The rest of the time, Jonathan Franzen does what all of us do, which is get older and closer to dying – perhaps his most persistent theme. (He has a degree in German literature, after all.) He thinks about his parents more now that he is the age they were when he knew them best.

What hasn’t changed, at least for famous fractious Jonathan Franzen, is how difficult it is, still, to write a novel. He approaches the challenge the way Rev. Hildebrandt approaches a moral dilemma – in a panic.

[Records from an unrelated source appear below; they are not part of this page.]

(** ** The request *)

Definition ChatCompletionsToResponses (req : ChatCompletionsRequest) : outcome ResponsesRequest :=
  match convertChatMessagesToResponsesInput (creq_Messages req) with
  | inl err => inl err
  | inr input =>
      match json_Marshal input with
      | None => inl MarshalFailed
      | Some inputJSON =>
          let out := zero <| rreq_Model := creq_Model req |> <| rreq_Instructions := creq_Instructions req |>
                       <| rreq_Input := inputJSON |> <| rreq_Stream := true |> <| rreq_Include := ["reasoning.encrypted_content"] |>
                       <| rreq_ServiceTier := creq_ServiceTier req |> <| rreq_ParallelToolCalls := creq_ParallelToolCalls req |> in
          let out := if isReasoningModel (creq_Model req) then out
                     else out <| rreq_Temperature := creq_Temperature req |> <| rreq_TopP := creq_TopP req |> in
          let maxTokens := default (default 0 (creq_MaxTokens req)) (creq_MaxCompletionTokens req) in
          let format := chatResponseFormatToResponsesTextFormat (creq_ResponseFormat req) in
          let out := out <| rreq_Store := Some false |>
                       <| rreq_MaxOutputTokens := if 0 <? maxTokens then Some (Z.max maxTokens minMaxOutputTokens) else None |>
                       <| rreq_Reasoning := if is_empty (creq_ReasoningEffort req) then None
                                            else Some (mk_ResponsesReasoning (creq_ReasoningEffort req) "auto") |>
                       <| rreq_Text := if is_empty format then None else Some (mk_ResponsesText format "") |>
                       <| rreq_Tools := convertChatToolsToResponses (creq_Tools req) (creq_Functions req) |> in
          if negb (is_empty (creq_ToolChoice req)) then inr (out <| rreq_ToolChoice := creq_ToolChoice req |>) else
          if is_empty (creq_FunctionCall req) then inr out else
          match convertChatFunctionCallToToolChoice (creq_FunctionCall req) with
          | inl err => inl err
          | inr tc => inr (out <| rreq_ToolChoice := tc |>)
          end
      end
  end.
End convert.

Section proofs.
Context {J : GoJSON} {CB : GoCodec (list AnthropicContentBlock)} {CP : GoCodec (list ResponsesContentPart)}.
Context {CI : GoCodec (list ResponsesInputItem)} {CW : GoCodec (list (ResponsesInputItem * string))}.
Context {CC : GoCodec (list ChatContentPart)} {CA : GoCodec (list assistantPart)}.
Context {GC : GoCompact} {BC : BlockCodec} {RC : RequestCodec}.

(** ** The items of a message *)

(** The texts of a user's content. *)
Definition chat_texts (raw : string) : list string :=
  match parseChatMessageContent raw with
  | inr (mk_chatMessageContent (Some s) _) => [s]
  | inr (mk_chatMessageContent None parts) => map ccp_Text (List.filter is_text_part parts)
  | inl _ => []
  end.
Definition chat_said (m : ChatMessage) : list (string * string) :=
  if String.eqb (cm_Role m) "user" then map (pair "user") (nonempty (chat_texts (cm_Content m)))
  else if String.eqb (cm_Role m) "assistant" then map (pair "assistant") (nonempty [assistantText m]) else [].
Definition chat_key (tc : ChatToolCall) : string * string * string :=
  (ctc_ID tc, cfc_Name (ctc_Function tc), call_arguments (spelled (cfc_Arguments (ctc_Function tc)))).
Definition chat_calls (m : ChatMessage) : list (string * string * string) :=
  if String.eqb (cm_Role m) "assistant" then map chat_key (cm_ToolCalls m) else [].
(** The text of a tool message: a string, or its texts joined. *)
Definition chat_answer_text (m : ChatMessage) : string := Join (chat_texts (cm_Content m)) "".
Definition chat_answers (m : ChatMessage) : list (string * string) :=
  if String.eqb (cm_Role m) "tool" then [(cm_ToolCallID m, chat_answer_text m)] else [].
Definition tool (type name : string) : ResponsesTool := zero <| rt_Type := type |> <| rt_Name := name |>.
Definition sampleTools : list ResponsesTool :=
  [tool "function" "shell"; tool "custom" "exec"; tool "tool_search" ""; tool "web_search" "";
   tool "namespace" "mcp" <| rt_Tools := [tool "function" "read"; tool "function" "write"] |>;
   tool "namespace" "mcp" <| rt_Children := [tool "function" "read"] |>].
Definition names (r : request (list ChatTool)) : list string :=
  match r with inr out => omap (λ t, cfn_Name <$> ct_Function t) out | inl _ => [] end.
Definition sampleOut : list ChatTool := match responsesToolsToChatTools sampleTools with inr out => out | inl _ => [] end.

Example sample_names : names (responsesToolsToChatTools sampleTools) = ["shell"; "exec"; "tool_search"; "mcp__read"; "mcp__write"].
Proof. vm_compute. reflexivity. Qed.

Lemma accepted_tools_come_home_witness :
  responsesToolsToChatTools sampleTools = inr sampleOut ∧
  comes_back sampleTools "exec" "custom_tool_call" "" "exec" ∧ comes_back sampleTools "mcp__write" "function_call" "mcp" "write".
Proof.
  assert (responsesToolsToChatTools sampleTools = inr sampleOut) as E by (vm_compute; reflexivity). split; [exact E|]. split.
  - apply (accepted_tools_come_home sampleTools sampleOut (tool "custom" "exec") E); [|reflexivity|discriminate].
    right. left.
  - destruct (accepted_tools_come_home sampleTools sampleOut
      (tool "namespace" "mcp" <| rt_Tools := [tool "function" "read"; tool "function" "write"] |>) E) as (_ & _ & H & _).
    + right. right. right. right. left.
    + refine (proj2 (H (tool "function" "write") eq_refl _ _ _)); [discriminate|right; left|split; [reflexivity|discriminate]].
Defined.

(** Two names that flatten to one. *)
Example flattening_collides :
  responsesToolsToChatTools [tool "namespace" "a__b" <| rt_Tools := [tool "function" "c"] |>;
                             tool "namespace" "a" <| rt_Tools := [tool "function" "b__c"] |>] =
  inl (NamespaceConflict (mk_NamespacedToolName "a__b" "c") (mk_NamespacedToolName "a" "b__c") "a__b__c").
Proof. vm_compute. reflexivity. Qed.

(** A name of 70 bytes is cut to 64. *)
Example long_name : flattenNamespaceToolName "0123456789012345678901234567890123456789" "0123456789012345678901234567" =
  "0123456789012345678901234567890123456789__012345678901__30313233".
Proof. vm_compute. reflexivity. Qed.
End ToolWitnesses.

“There are extremely thoughtful novelists,” Franzen says, “who say, ‘Well, I have an idea, and I’m just going to make an outline of a book, and then I’m going to write the book from the outline.’” He isn’t one of them. But, “however painful it is, it’s better to start a novel with the feeling you have no idea how to do it. So that the writing of a novel is a process of discovering how to do it. Obviously I have a body of skills now that make it easier, but I’m still terrified. The refrain is still I don’t know what this book is about. I don’t know if I have a book.” It was a refrain he repeated throughout the writing of Crossroads. “It seemed to me that I had gotten stuck in sort of small potato land.” He devoted 40 pages to the consequences of a teenage girl being kissed for the first time, gave 85 pages over to a single one of Marion’s therapy sessions. “Like, what am I doing? Is there a novel here? And that doubt, although it is excruciating to experience, also tells me that I have not lost the adventure of learning how to write a novel.”

And the reward for writing one? “Time becomes very different. It both speeds up and slows down. And it makes me happy.” Pause for thinking. “I’m all the more grateful when I can get into a piece of writing and have that paradoxical sense of sitting down at 7:30 in the morning and finding out it’s suddenly 1 o’clock, because I’ve been working. The paradoxical part is that I don’t know where that time went. And yet it feels like life was paused in a good way. I defeated the passage of time for a little while.” That’s one of the consolations of reading Crossroads.